Data section start

Lemma agrees_delete k n h seq c :
  agrees_at [] n h seq c → agrees_at [] n h (invalidate k seq) (with_data (delete k (cached_data c)) c).
Proof.
  intros (E1 & E2 & E3 & E4 & E5 & E6 & R1 & R2). unfold agrees_at. rewrite invalidate_lookup. simpl in *.
  rewrite E1. unfold invalidate. by destruct (cached_data seq !! k).
Qed.

Lemma invalidate_absent k n h seq c :
  agrees_at [] n h seq c → cached_data c !! k = None → invalidate k seq = seq.
Proof. intros (E1 & _) Hk. simpl in E1. unfold invalidate. by rewrite <- E1, Hk. Qed.

(** The threads split at the one that acts. *)
Lemma all_stored_split l1 t l2 : all_stored (l1 ++ t :: l2) = all_stored l1 ++ stored (th_pc t) ++ all_stored l2.
Proof. unfold all_stored. rewrite map_app. simpl. by rewrite concat_app. Qed.
Lemma total_split f l1 t l2 : total f (l1 ++ t :: l2) = total f (l1 ++ l2) + Z.of_nat (f (th_pc t)).
Proof. unfold total. rewrite !sum_list_with_app. simpl. lia. Qed.
Lemma readers_split l1 t l2 : readers (l1 ++ t :: l2) = (readers (l1 ++ l2) + shared (th_pc t))%nat.
Proof. unfold readers. rewrite !sum_list_with_app. simpl. lia. Qed.
Lemma writers_split l1 t l2 : writers (l1 ++ t :: l2) = (writers (l1 ++ l2) + unique (th_pc t))%nat.
Proof. unfold writers. rewrite !sum_list_with_app. simpl. lia. Qed.

Lemma no_writers_stored l1 l2 : writers (l1 ++ l2) = 0%nat → all_stored l1 = [] ∧ all_stored l2 = [].
Proof.
  unfold writers. rewrite sum_list_with_app. intros Hw.
  assert (Hl : ∀ l, sum_list_with (λ t, unique (th_pc t)) l = 0%nat → all_stored l = []).
  { induction l as [|t l IH]; [done|]. simpl. intros Hs. unfold all_stored. simpl. fold (all_stored l).
    rewrite IH by lia. by destruct (th_pc t). }
  split; apply Hl; lia.
Qed.

Lemma agrees_split l1 t l2 seq c :
  agrees (l1 ++ t :: l2) seq c ↔
  agrees_at (all_stored l1 ++ stored (th_pc t) ++ all_stored l2) (total counted (l1 ++ l2) + Z.of_nat (counted (th_pc t)))
    (total uncounted (l1 ++ l2) + Z.of_nat (uncounted (th_pc t))) seq c.
Proof. unfold agrees. by rewrite all_stored_split, !total_split. Qed.

Lemma agrees_alone l1 t l2 seq c :
  writers (l1 ++ l2) = 0%nat →
  agrees (l1 ++ t :: l2) seq c ↔
  agrees_at (stored (th_pc t)) (total counted (l1 ++ l2) + Z.of_nat (counted (th_pc t)))
    (total uncounted (l1 ++ l2) + Z.of_nat (uncounted (th_pc t))) seq c.
Proof. intros [E1 E2]%no_writers_stored. by rewrite agrees_split, E1, E2, app_nil_r. Qed.

(** What a thread relies on while it holds the mutex; [e] is the last reading of the
    clock by an effect. *)
Definition relies (c : TimedCache T) (e now : Z) (p : pc) : Prop :=
  match p with
  | GetFound k => is_Some (cached_data c !! k)
  | CacheStored _ _ t => e ≤ t ≤ now
  | _ => True
  end.

Definition locks_ok (ts : list thread) : Prop := writers ts = 0%nat ∨ writers ts = 1%nat ∧ readers ts = 0%nat.

Section Invariant.
Context (t0 : Z) (c0 : TimedCache T) (programs : list (list cache_call)).

Record linearised (s : system) (log : list event) : Prop := mkLinearised {
  lin_locks : locks_ok (sy_threads s);
  lin_steady : steady t0 (ops_of log);
  lin_time : end_time t0 (ops_of log) ≤ sy_clock s;
  lin_answers : answers_of log = run c0 (ops_of log);
  lin_agrees : agrees (sy_threads s) (run_state c0 (ops_of log)) (sy_cache s);
  lin_length : length (sy_threads s) = length programs;
  lin_threads : ∀ i t, sy_threads s !! i = Some t →
    thread_ok (programs !!! i) t (events i log) ∧ relies (sy_cache s) (end_time t0 (ops_of log)) (sy_clock s) (th_pc t);
}.

Lemma ops_app log new : ops_of (log ++ new) = ops_of log ++ ops_of new.
Proof. unfold ops_of. by rewrite !fmap_app. Qed.
Lemma answers_app log new : answers_of (log ++ new) = answers_of log ++ answers_of new.
Proof. unfold answers_of. by rewrite !fmap_app. Qed.

Lemma run_app (c : TimedCache T) (l1 l2 : list (op T)) : run c (l1 ++ l2) = run c l1 ++ run (run_state c l1) l2.
Proof. revert c. induction l1 as [|o l1 IH]; intros c; simpl; [done|]. by rewrite IH. Qed.
Lemma run_state_app (c : TimedCache T) (l1 l2 : list (op T)) : run_state c (l1 ++ l2) = run_state (run_state c l1) l2.
Proof. apply foldl_app. Qed.
Lemma end_time_app (t : Z) (l1 l2 : list (op T)) : end_time t (l1 ++ l2) = end_time (end_time t l1) l2.
Proof. revert t. induction l1 as [|[] l1 IH]; intros t; simpl; by rewrite ?IH. Qed.

Lemma lookup_other {A} (l1 l2 : list A) (x y z : A) i :
  i ≠ length l1 → (l1 ++ y :: l2) !! i = Some z → (l1 ++ x :: l2) !! i = Some z ∧ z ∈ l1 ++ l2.
Proof.
  intros Hi. destruct (decide (i < length l1)%nat) as [Hlt|Hge].
  - rewrite !lookup_app_l by done. intros Hz. split; [done|]. apply elem_of_app. left. by eapply list_elem_of_lookup_2.
  - rewrite !lookup_app_r by lia. destruct (i - length l1)%nat as [|j] eqn:E; [lia|]. simpl. intros Hz. split; [done|].
    apply elem_of_app. right. by eapply list_elem_of_lookup_2.
Qed.

Lemma events_other i log new :
  (new = [] ∨ ∃ e, new = [(i, e)]) → ∀ j, j ≠ i → events j (log ++ new) = events j log.
Proof.
  intros Hn j Hj. unfold events. rewrite filter_app. destruct Hn as [->|[e ->]]; [by rewrite app_nil_r|].
  rewrite filter_cons_False by done. by rewrite filter_nil, app_nil_r.
Qed.
Lemma events_own i log new : (new = [] ∨ ∃ e, new = [(i, e)]) → events i (log ++ new) = events i log ++ new.
Proof.
  intros Hn. unfold events. rewrite filter_app. destruct Hn as [->|[e ->]]; [done|].
  by rewrite filter_cons_True, filter_nil.
Qed.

Data section end

● Required action:
Having output the line that contains "Proof. unfold writers.", stop. Every line before it, back to the first line of the data, must be reproduced exactly.

● Exercise answer:
Lemma agrees_delete k n h seq c :
  agrees_at [] n h seq c → agrees_at [] n h (invalidate k seq) (with_data (delete k (cached_data c)) c).
Proof.
  intros (E1 & E2 & E3 & E4 & E5 & E6 & R1 & R2). unfold agrees_at. rewrite invalidate_lookup. simpl in *.
  rewrite E1. unfold invalidate. by destruct (cached_data seq !! k).
Qed.

Lemma invalidate_absent k n h seq c :
  agrees_at [] n h seq c → cached_data c !! k = None → invalidate k seq = seq.
Proof. intros (E1 & _) Hk. simpl in E1. unfold invalidate. by rewrite <- E1, Hk. Qed.

(** The threads split at the one that acts. *)
Lemma all_stored_split l1 t l2 : all_stored (l1 ++ t :: l2) = all_stored l1 ++ stored (th_pc t) ++ all_stored l2.
Proof. unfold all_stored. rewrite map_app. simpl. by rewrite concat_app. Qed.
Lemma total_split f l1 t l2 : total f (l1 ++ t :: l2) = total f (l1 ++ l2) + Z.of_nat (f (th_pc t)).
Proof. unfold total. rewrite !sum_list_with_app. simpl. lia. Qed.
Lemma readers_split l1 t l2 : readers (l1 ++ t :: l2) = (readers (l1 ++ l2) + shared (th_pc t))%nat.
Proof. unfold readers. rewrite !sum_list_with_app. simpl. lia. Qed.
Lemma writers_split l1 t l2 : writers (l1 ++ t :: l2) = (writers (l1 ++ l2) + unique (th_pc t))%nat.
Proof. unfold writers. rewrite !sum_list_with_app. simpl. lia. Qed.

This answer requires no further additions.